Your goal
Output the entries below exactly, from the first line to the line holding "Definition captures : Type", both included.

Records
########
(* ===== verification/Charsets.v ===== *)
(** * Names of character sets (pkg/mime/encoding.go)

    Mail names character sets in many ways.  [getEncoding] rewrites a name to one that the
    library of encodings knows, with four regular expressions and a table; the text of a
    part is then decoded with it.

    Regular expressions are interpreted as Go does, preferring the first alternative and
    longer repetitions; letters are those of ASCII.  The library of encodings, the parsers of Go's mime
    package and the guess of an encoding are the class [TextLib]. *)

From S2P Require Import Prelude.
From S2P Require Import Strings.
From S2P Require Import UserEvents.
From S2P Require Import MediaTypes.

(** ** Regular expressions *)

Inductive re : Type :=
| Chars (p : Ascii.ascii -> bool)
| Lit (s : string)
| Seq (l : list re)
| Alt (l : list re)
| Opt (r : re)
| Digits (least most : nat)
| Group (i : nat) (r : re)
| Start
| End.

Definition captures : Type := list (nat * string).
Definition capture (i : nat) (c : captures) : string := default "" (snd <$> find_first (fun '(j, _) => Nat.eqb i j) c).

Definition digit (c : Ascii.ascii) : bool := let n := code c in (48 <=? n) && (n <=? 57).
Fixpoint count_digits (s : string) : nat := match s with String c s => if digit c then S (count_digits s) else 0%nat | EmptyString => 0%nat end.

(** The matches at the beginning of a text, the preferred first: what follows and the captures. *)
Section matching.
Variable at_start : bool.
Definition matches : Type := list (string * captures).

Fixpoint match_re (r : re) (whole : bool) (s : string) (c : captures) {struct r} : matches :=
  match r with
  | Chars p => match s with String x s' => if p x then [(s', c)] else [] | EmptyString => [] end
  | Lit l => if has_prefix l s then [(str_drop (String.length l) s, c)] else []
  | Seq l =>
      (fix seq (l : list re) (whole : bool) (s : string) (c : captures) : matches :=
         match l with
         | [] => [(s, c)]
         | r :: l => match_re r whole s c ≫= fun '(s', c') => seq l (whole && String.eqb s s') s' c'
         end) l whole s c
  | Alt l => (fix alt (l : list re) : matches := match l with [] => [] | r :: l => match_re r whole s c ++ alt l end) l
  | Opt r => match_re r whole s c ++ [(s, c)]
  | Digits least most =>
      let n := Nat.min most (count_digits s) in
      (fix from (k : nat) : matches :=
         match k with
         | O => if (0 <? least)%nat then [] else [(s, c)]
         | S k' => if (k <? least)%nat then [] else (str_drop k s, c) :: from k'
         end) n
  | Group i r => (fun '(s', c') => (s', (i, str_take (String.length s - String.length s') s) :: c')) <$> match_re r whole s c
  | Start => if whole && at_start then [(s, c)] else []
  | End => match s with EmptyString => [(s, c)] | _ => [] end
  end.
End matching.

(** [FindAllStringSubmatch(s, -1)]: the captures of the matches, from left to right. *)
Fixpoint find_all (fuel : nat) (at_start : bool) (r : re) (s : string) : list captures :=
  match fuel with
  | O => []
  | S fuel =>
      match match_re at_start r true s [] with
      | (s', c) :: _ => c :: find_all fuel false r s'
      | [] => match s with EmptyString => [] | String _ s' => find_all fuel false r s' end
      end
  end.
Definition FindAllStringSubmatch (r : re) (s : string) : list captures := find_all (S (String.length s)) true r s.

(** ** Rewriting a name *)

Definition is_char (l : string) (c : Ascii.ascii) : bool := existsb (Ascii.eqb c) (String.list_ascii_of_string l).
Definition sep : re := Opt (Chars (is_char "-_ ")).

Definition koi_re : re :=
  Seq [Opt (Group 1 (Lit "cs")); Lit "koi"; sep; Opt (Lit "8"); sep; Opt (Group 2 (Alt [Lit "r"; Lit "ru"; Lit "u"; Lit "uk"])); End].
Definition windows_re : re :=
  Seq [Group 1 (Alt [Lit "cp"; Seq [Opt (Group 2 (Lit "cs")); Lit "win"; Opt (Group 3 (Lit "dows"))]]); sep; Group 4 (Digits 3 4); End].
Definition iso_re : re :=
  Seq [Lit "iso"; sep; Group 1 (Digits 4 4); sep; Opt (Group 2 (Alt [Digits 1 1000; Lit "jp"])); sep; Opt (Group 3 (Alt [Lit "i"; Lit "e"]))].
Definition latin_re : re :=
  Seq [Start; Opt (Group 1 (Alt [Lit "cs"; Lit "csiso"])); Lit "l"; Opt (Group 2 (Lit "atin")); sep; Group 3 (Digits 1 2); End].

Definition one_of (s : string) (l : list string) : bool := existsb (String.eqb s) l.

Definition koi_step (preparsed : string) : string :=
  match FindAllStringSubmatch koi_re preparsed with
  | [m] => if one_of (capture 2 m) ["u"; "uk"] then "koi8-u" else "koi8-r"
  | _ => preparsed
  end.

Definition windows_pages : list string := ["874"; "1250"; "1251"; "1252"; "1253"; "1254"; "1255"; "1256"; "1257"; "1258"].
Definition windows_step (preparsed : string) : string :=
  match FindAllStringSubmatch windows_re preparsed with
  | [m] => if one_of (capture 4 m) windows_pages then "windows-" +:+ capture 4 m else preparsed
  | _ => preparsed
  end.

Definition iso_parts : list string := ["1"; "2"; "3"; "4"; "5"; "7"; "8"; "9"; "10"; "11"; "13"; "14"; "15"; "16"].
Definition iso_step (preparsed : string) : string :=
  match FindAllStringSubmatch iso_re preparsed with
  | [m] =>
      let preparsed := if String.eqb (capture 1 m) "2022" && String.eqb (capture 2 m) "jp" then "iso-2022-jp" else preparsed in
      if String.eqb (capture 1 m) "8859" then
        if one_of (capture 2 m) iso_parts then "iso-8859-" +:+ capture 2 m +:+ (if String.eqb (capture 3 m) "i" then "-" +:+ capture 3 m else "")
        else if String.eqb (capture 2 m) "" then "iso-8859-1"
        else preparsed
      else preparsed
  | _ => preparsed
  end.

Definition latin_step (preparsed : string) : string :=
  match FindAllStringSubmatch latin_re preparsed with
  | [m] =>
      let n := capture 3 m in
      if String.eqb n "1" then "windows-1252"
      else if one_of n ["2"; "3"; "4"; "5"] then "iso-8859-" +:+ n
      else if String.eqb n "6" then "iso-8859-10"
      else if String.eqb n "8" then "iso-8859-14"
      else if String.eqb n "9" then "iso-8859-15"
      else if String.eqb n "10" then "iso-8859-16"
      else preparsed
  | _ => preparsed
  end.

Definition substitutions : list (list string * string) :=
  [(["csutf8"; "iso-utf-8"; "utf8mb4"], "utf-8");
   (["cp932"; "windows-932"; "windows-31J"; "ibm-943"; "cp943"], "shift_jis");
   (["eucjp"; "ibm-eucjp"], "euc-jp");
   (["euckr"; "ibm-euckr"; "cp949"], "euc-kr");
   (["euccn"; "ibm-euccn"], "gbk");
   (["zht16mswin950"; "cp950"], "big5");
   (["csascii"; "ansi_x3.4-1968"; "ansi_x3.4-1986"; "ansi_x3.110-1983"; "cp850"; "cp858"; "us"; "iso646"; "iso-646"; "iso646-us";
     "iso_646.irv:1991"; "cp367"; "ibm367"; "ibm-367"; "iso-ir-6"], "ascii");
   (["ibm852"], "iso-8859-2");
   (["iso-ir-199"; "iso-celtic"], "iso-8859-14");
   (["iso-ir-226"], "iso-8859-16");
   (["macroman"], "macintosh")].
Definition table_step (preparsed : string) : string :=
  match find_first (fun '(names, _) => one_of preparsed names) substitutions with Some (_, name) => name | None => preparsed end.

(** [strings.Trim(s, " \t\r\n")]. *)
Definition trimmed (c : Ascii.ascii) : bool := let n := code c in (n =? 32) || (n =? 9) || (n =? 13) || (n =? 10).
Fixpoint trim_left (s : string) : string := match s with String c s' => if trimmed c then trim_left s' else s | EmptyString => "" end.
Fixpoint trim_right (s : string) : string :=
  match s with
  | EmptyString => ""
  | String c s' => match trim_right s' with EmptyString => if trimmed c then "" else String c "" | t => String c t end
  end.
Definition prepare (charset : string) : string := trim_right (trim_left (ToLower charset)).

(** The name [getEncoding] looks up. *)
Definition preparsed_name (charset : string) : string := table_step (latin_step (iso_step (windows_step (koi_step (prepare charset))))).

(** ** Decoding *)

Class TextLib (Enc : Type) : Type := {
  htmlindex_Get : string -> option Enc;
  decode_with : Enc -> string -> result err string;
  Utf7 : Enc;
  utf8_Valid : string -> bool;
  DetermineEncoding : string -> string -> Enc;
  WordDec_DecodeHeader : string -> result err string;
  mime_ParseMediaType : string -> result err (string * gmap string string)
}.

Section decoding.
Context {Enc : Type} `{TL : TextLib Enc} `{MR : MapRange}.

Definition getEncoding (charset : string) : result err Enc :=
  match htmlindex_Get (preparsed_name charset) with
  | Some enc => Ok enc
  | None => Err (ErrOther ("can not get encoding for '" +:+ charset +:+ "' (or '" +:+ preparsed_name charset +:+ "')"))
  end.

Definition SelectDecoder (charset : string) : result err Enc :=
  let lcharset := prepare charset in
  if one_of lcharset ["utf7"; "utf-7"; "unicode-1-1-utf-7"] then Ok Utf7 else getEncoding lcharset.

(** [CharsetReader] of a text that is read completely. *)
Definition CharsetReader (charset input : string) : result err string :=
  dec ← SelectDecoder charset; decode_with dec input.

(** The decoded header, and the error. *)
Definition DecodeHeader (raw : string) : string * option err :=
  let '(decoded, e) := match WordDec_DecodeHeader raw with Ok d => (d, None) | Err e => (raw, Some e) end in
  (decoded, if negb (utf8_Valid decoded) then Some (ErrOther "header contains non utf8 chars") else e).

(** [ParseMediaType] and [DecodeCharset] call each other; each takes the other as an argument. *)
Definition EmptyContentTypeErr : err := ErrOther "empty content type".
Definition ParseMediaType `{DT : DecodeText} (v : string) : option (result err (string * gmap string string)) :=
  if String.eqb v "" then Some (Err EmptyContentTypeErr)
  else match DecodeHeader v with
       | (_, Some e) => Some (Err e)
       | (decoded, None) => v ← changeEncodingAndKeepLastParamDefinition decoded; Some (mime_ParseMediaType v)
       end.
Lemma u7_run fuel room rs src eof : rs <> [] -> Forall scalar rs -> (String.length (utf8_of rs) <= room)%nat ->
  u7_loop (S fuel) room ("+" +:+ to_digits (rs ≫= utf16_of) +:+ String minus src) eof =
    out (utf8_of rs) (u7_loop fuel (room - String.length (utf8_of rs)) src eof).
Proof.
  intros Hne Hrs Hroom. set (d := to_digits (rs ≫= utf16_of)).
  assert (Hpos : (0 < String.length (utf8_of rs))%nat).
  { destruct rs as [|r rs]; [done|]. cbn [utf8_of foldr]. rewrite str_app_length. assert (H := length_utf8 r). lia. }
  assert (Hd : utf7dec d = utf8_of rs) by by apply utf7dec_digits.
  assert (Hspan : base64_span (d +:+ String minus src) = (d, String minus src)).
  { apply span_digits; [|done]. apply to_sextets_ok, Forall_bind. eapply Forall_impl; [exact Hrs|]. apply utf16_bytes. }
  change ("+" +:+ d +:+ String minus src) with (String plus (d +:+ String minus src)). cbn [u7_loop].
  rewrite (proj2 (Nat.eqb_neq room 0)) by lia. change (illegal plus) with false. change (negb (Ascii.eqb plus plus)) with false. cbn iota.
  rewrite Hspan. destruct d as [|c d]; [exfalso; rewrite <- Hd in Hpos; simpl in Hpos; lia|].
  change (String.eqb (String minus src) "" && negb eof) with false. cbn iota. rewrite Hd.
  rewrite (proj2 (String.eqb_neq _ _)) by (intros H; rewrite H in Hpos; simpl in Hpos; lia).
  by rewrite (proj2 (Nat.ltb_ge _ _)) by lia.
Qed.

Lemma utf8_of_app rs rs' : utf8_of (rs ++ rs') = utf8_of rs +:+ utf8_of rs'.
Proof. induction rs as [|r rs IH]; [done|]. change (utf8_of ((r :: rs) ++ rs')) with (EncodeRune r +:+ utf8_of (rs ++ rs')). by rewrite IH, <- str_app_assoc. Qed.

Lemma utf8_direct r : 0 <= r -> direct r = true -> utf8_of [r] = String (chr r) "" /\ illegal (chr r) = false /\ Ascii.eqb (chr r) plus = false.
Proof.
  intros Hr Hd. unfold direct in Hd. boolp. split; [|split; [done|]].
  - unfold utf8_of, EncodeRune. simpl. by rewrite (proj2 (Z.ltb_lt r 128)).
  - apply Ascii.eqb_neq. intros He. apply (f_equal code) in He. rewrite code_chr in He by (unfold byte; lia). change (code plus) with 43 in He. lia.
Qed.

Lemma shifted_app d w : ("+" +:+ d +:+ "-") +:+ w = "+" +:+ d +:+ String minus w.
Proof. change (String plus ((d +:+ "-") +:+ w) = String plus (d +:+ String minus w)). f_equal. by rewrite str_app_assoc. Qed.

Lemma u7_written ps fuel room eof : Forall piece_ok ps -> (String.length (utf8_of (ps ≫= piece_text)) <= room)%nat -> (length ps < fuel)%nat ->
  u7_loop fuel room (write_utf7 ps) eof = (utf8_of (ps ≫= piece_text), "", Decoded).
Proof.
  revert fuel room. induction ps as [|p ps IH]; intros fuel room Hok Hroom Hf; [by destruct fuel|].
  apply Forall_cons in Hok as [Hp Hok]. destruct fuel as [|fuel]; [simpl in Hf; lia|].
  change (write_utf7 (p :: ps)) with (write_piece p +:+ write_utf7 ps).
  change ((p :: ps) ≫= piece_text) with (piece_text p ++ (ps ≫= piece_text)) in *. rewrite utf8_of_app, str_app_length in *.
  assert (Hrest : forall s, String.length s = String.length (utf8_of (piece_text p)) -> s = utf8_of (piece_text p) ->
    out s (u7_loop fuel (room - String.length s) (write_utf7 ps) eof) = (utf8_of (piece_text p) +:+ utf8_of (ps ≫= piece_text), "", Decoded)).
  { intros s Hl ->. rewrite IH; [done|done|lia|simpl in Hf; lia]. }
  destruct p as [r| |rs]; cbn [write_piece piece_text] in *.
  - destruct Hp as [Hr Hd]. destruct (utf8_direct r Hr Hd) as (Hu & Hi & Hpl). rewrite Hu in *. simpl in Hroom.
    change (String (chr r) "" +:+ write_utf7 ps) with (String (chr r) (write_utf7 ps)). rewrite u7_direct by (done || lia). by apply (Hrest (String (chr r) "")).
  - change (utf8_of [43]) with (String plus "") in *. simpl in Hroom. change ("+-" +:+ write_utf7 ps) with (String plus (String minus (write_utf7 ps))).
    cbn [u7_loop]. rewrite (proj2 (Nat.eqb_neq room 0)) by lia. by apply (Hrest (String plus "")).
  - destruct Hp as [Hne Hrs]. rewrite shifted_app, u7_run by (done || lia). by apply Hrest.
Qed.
########
Exercise answer
(* ===== verification/Charsets.v ===== *)
(** * Names of character sets (pkg/mime/encoding.go)

    Mail names character sets in many ways.  [getEncoding] rewrites a name to one that the
    library of encodings knows, with four regular expressions and a table; the text of a
    part is then decoded with it.

    Regular expressions are interpreted as Go does, preferring the first alternative and
    longer repetitions; letters are those of ASCII.  The library of encodings, the parsers of Go's mime
    package and the guess of an encoding are the class [TextLib]. *)

From S2P Require Import Prelude.
From S2P Require Import Strings.
From S2P Require Import UserEvents.
From S2P Require Import MediaTypes.

(** ** Regular expressions *)

Inductive re : Type :=
| Chars (p : Ascii.ascii -> bool)
| Lit (s : string)
| Seq (l : list re)
| Alt (l : list re)
| Opt (r : re)
| Digits (least most : nat)
| Group (i : nat) (r : re)
| Start
| End.

Definition captures : Type := list (nat * string).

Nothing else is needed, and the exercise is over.